Department of Epidemiology and Health Statistics, School of Public Health, Shandong University, Jinan 250012, China.
BMC Genet. 2011 Aug 26;12:75. doi: 10.1186/1471-2156-12-75.
In genetic association study, especially in GWAS, gene- or region-based methods have been more popular to detect the association between multiple SNPs and diseases (or traits). Kernel principal component analysis combined with logistic regression test (KPCA-LRT) has been successfully used in classifying gene expression data. Nevertheless, the purpose of association study is to detect the correlation between genetic variations and disease rather than to classify the sample, and the genomic data is categorical rather than numerical. Recently, although the kernel-based logistic regression model in association study has been proposed by projecting the nonlinear original SNPs data into a linear feature space, it is still impacted by multicolinearity between the projections, which may lead to loss of power. We, therefore, proposed a KPCA-LRT model to avoid the multicolinearity.

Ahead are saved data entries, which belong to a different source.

Lemma shared_cleanupTemporaryDemoUser userId sessionId :
  always (keeps_shared userId sessionId)
    (cleanupTemporaryDemoUser userId sessionId).
Proof.
  unfold cleanupTemporaryDemoUser.
  frame_step; [| frame].
  frame_step. frame_step; [apply shared_cleanupUserCollectionsAndPhotos |].
  frame_step; [apply shared_removeProtectedCollectionOwnerships |].
  frame_step.
  - destruct sessionId as [sid |]; [| frame].
    destruct (Js.truthy sid); [| frame].
    frame_step; [| frame]. unfold db_delete.
    apply always_db_stmt; [typeclasses eauto |]. intros tables. cbn [snd].
    apply shared_delete_sessions. intros s _ Hsid. unfold session_is.
    apply String.eqb_neq. congruence.
  - unfold db_delete.
    apply always_db_stmt; [typeclasses eauto |]. intros tables. cbn [snd].
    apply shared_delete_users.
Qed.

(** X16: whatever the tables hold and whatever fails on the way, the
    teardown [cleanupTemporaryDemoUser userId sessionId] returns normally
    and leaves alone every other account, every session of another account
    (other than the session handed in), every protected collection that is
    tied to no session, every photo in such a collection that is tied to no
    session, and every ownership row that ties another account to such a
    collection; it adds or changes no collection row. *)
Theorem cleanupTemporaryDemoUser_keeps_what_is_shared :
  forall w userId sessionId,
    let run := cleanupTemporaryDemoUser userId sessionId w in
    fst run = Ok tt /\
    keeps_shared userId sessionId (w_db w) (w_db (snd run)).
Proof.
  intros w userId sessionId run. split.
  - apply try_catch_log_total.
  - pose proof (wp_run _ _ _ _
                  (shared_cleanupTemporaryDemoUser userId sessionId w)) as H.
    fold run in H. now destruct (fst run).
Qed.

(** ** The authentication middleware (AuthController.requireAuth) *)

Lemma get_some sessionId w :
  wp (DatabaseSessionStore.get sessionId)
     (fun r w' =>
        forall data,
          r = Some data ->
          w_db w' = w_db w /\ w_now w' = w_now w /\
          exists s,
            stored_session sessionId (w_db w) = Some s /\
            data = DatabaseSessionStore.session_data s /\
            w_now w <= s_expiresAt s)
     (fun _ _ => False) w.
Proof.
  unfold DatabaseSessionStore.get.
  apply wp_try_catch, wp_bind, wp_db_stmt.
  - intros msg. cbn. discriminate.
  - cbn [fst snd]. rewrite limit_1_hd. fold (stored_session sessionId (w_db w)).
    destruct (stored_session sessionId (w_db w)) as [s |] eqn:Hs.
    + apply wp_bind, wp_Date_now. cbn [w_now after_stmt].
      destruct (Z.ltb_spec (s_expiresAt s) (w_now w)) as [Hlt | Hge].
      * apply wp_bind, wp_trivial.
        -- intros a w'. cbn. discriminate.
        -- intros e w'. cbn. discriminate.
      * cbn. intros data [= <-]. repeat split. now exists s.
    + cbn. discriminate.
Qed.

Lemma getSession_some sessionId w :
  wp (AuthService.getSession sessionId)
     (fun r w' =>
        forall data,
          r = Some data ->
          w_now w' = w_now w /\ users (w_db w') = users (w_db w) /\
          exists s,
            stored_session sessionId (w_db w') = Some s /\
            s_userId s = userId data /\
            s_expiresAt s = expiresAt data /\
            w_now w + SESSION_REFRESH_THRESHOLD <= s_expiresAt s)
     (fun _ _ => True) w.
Proof.
  unfold AuthService.getSession. apply wp_bind.
  eapply wp_mono; [apply get_some | | intros e w' []].
  cbn beta. intros [data |] w1 H; [| cbn; discriminate].
  destruct (H data eq_refl) as (Hdb & Hnow & s & Hs & -> & Hlive).
  apply wp_bind, wp_Date_now.
  cbn [expiresAt DatabaseSessionStore.session_data].
  destruct (Z.ltb_spec (s_expiresAt s - w_now w1) SESSION_REFRESH_THRESHOLD)
    as [Hnear | Hfar].
  - apply wp_bind, wp_Date_now, wp_bind.
    unfold DatabaseSessionStore.set.
    apply wp_try_catch. unfold db_run. apply wp_db_stmt.
    + intros msg. now cbn.
    + cbn [fst snd]. apply wp_ret. intros data [= <-].
      cbn [w_now w_db after_stmt userId DatabaseSessionStore.session_data
           username expiresAt].
      split; [exact Hnow |].
      split; [rewrite <- Hdb; apply upsert_session_same |].
      eexists. split; [apply (stored_session_upsert (mkSession sessionId _ _ _)) |].
      cbn [s_userId s_expiresAt]. split; [reflexivity |].
      split; [reflexivity |].
      unfold SESSION_DURATION, SESSION_REFRESH_THRESHOLD. lia.
  - apply wp_ret. intros data [= <-].
    split; [exact Hnow |]. split; [now rewrite Hdb |].
    exists s. rewrite Hdb. repeat split; [exact Hs |]. lia.
Qed.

Simulation results showed that KPCA-LRT was always more powerful than principal component analysis combined with logistic regression test (PCA-LRT) at different sample sizes, different significant levels and different relative risks, especially at the genewide level (1E-5) and lower relative risks (RR = 1.2, 1.3). Application to the four gene regions of rheumatoid arthritis (RA) data from Genetic Analysis Workshop16 (GAW16) indicated that KPCA-LRT had better performance than single-locus test and PCA-LRT.
KPCA-LRT is a valid and powerful gene- or region-based method for the analysis of GWAS data set, especially under lower relative risks and lower significant levels.
在遗传关联研究中,特别是在全基因组关联研究(GWAS)中,基于基因或区域的方法已经越来越受欢迎,用于检测多个 SNP 与疾病(或特征)之间的关联。核主成分分析结合逻辑回归检验(KPCA-LRT)已成功应用于基因表达数据分类。然而,关联研究的目的是检测遗传变异与疾病之间的相关性,而不是对样本进行分类,并且基因组数据是分类的而不是数值的。最近,尽管已经提出了基于核的关联研究中的逻辑回归模型,即将非线性原始 SNP 数据投影到线性特征空间中,但它仍然受到投影之间的多重共线性的影响,这可能导致功效损失。因此,我们提出了一种 KPCA-LRT 模型来避免多重共线性。
模拟结果表明,在不同的样本量、不同的显著水平和不同的相对风险下,KPCA-LRT 始终比主成分分析结合逻辑回归检验(PCA-LRT)更有效,特别是在全基因水平(1E-5)和较低的相对风险(RR=1.2,1.3)下。对来自遗传分析研讨会 16(GAW16)的四个类风湿关节炎(RA)基因区域的数据的应用表明,KPCA-LRT 比单基因检验和 PCA-LRT 具有更好的性能。
KPCA-LRT 是一种有效的、强大的基于基因或区域的 GWAS 数据分析方法,特别是在较低的相对风险和较低的显著水平下。